EXERCISE DESCRIPTION:
Every line in the records below between the one holding "represents q' (xs" and the one holding "- destruct (read_only", inclusive, is to be set down exactly; all other lines are to be left out.

Records from a data source
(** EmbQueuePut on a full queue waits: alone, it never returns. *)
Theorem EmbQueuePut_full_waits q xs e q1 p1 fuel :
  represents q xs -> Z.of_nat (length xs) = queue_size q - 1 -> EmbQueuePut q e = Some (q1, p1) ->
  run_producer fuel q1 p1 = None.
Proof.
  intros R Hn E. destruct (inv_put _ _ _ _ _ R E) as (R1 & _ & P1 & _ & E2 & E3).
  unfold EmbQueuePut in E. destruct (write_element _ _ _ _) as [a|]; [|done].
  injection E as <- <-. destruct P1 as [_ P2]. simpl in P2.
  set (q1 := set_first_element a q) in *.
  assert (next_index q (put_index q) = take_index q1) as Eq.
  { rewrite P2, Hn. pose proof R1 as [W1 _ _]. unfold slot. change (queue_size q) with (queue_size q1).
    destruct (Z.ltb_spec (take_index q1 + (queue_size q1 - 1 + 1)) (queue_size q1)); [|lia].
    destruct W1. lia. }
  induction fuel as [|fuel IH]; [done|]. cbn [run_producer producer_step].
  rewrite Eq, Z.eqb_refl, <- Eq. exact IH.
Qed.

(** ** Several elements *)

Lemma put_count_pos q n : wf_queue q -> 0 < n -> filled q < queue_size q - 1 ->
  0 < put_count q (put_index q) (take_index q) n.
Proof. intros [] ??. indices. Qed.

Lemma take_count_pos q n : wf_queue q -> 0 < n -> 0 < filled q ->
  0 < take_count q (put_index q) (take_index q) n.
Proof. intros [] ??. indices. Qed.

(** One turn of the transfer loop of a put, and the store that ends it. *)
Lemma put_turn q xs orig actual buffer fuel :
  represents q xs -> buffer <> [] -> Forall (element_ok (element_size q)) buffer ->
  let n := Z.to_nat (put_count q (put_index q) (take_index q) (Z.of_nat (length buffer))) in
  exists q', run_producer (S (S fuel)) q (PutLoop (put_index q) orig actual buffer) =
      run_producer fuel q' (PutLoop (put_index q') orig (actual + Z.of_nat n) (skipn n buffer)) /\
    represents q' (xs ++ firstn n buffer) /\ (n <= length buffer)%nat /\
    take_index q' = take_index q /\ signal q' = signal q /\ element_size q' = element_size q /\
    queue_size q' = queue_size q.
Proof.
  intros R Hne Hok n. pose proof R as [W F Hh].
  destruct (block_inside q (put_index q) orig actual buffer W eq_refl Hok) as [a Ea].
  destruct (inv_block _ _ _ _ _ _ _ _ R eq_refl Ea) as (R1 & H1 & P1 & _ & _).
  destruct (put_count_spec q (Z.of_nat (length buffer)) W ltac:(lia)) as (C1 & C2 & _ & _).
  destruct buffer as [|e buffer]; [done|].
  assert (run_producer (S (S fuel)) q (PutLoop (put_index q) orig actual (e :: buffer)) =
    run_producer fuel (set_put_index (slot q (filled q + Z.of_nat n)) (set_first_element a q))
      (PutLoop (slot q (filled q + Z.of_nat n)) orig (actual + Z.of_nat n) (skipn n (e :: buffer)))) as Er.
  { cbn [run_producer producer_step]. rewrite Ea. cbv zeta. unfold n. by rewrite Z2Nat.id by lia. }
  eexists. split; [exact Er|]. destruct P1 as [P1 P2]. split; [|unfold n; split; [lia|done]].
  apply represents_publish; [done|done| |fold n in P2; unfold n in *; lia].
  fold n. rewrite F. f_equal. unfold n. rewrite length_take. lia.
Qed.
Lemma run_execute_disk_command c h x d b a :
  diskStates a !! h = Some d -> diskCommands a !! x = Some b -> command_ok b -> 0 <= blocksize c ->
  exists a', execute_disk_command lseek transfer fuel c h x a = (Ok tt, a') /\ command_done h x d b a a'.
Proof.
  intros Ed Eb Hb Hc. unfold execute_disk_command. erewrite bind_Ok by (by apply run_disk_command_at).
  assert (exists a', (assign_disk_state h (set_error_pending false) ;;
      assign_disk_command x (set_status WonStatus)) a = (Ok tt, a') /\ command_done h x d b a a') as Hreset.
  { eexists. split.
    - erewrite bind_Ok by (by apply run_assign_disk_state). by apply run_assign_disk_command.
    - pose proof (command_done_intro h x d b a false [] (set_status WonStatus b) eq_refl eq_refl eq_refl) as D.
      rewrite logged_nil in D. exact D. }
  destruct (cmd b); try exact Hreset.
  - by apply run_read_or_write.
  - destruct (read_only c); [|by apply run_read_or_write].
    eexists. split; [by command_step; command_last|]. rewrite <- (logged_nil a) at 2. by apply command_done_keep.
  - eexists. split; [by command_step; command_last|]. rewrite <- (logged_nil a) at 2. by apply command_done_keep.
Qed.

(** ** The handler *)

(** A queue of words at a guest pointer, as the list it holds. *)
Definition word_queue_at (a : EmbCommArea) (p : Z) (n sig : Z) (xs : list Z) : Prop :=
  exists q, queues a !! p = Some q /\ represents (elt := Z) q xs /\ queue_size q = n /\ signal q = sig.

WRITTEN SOLUTION:
    represents q' (xs ++ firstn n buffer) /\ (n <= length buffer)%nat /\
    take_index q' = take_index q /\ signal q' = signal q /\ element_size q' = element_size q /\
    queue_size q' = queue_size q.
Proof.
  intros R Hne Hok n. pose proof R as [W F Hh].
  destruct (block_inside q (put_index q) orig actual buffer W eq_refl Hok) as [a Ea].
  destruct (inv_block _ _ _ _ _ _ _ _ R eq_refl Ea) as (R1 & H1 & P1 & _ & _).
  destruct (put_count_spec q (Z.of_nat (length buffer)) W ltac:(lia)) as (C1 & C2 & _ & _).
  destruct buffer as [|e buffer]; [done|].
  assert (run_producer (S (S fuel)) q (PutLoop (put_index q) orig actual (e :: buffer)) =
    run_producer fuel (set_put_index (slot q (filled q + Z.of_nat n)) (set_first_element a q))
      (PutLoop (slot q (filled q + Z.of_nat n)) orig (actual + Z.of_nat n) (skipn n (e :: buffer)))) as Er.
  { cbn [run_producer producer_step]. rewrite Ea. cbv zeta. unfold n. by rewrite Z2Nat.id by lia. }
  eexists. split; [exact Er|]. destruct P1 as [P1 P2]. split; [|unfold n; split; [lia|done]].
  apply represents_publish; [done|done| |fold n in P2; unfold n in *; lia].
  fold n. rewrite F. f_equal. unfold n. rewrite length_take. lia.
Qed.
Lemma run_execute_disk_command c h x d b a :
  diskStates a !! h = Some d -> diskCommands a !! x = Some b -> command_ok b -> 0 <= blocksize c ->
  exists a', execute_disk_command lseek transfer fuel c h x a = (Ok tt, a') /\ command_done h x d b a a'.
Proof.
  intros Ed Eb Hb Hc. unfold execute_disk_command. erewrite bind_Ok by (by apply run_disk_command_at).
  assert (exists a', (assign_disk_state h (set_error_pending false) ;;
      assign_disk_command x (set_status WonStatus)) a = (Ok tt, a') /\ command_done h x d b a a') as Hreset.
  { eexists. split.
    - erewrite bind_Ok by (by apply run_assign_disk_state). by apply run_assign_disk_command.
    - pose proof (command_done_intro h x d b a false [] (set_status WonStatus b) eq_refl eq_refl eq_refl) as D.
      rewrite logged_nil in D. exact D. }
  destruct (cmd b); try exact Hreset.
  - by apply run_read_or_write.
  - destruct (read_only c); [|by apply run_read_or_write].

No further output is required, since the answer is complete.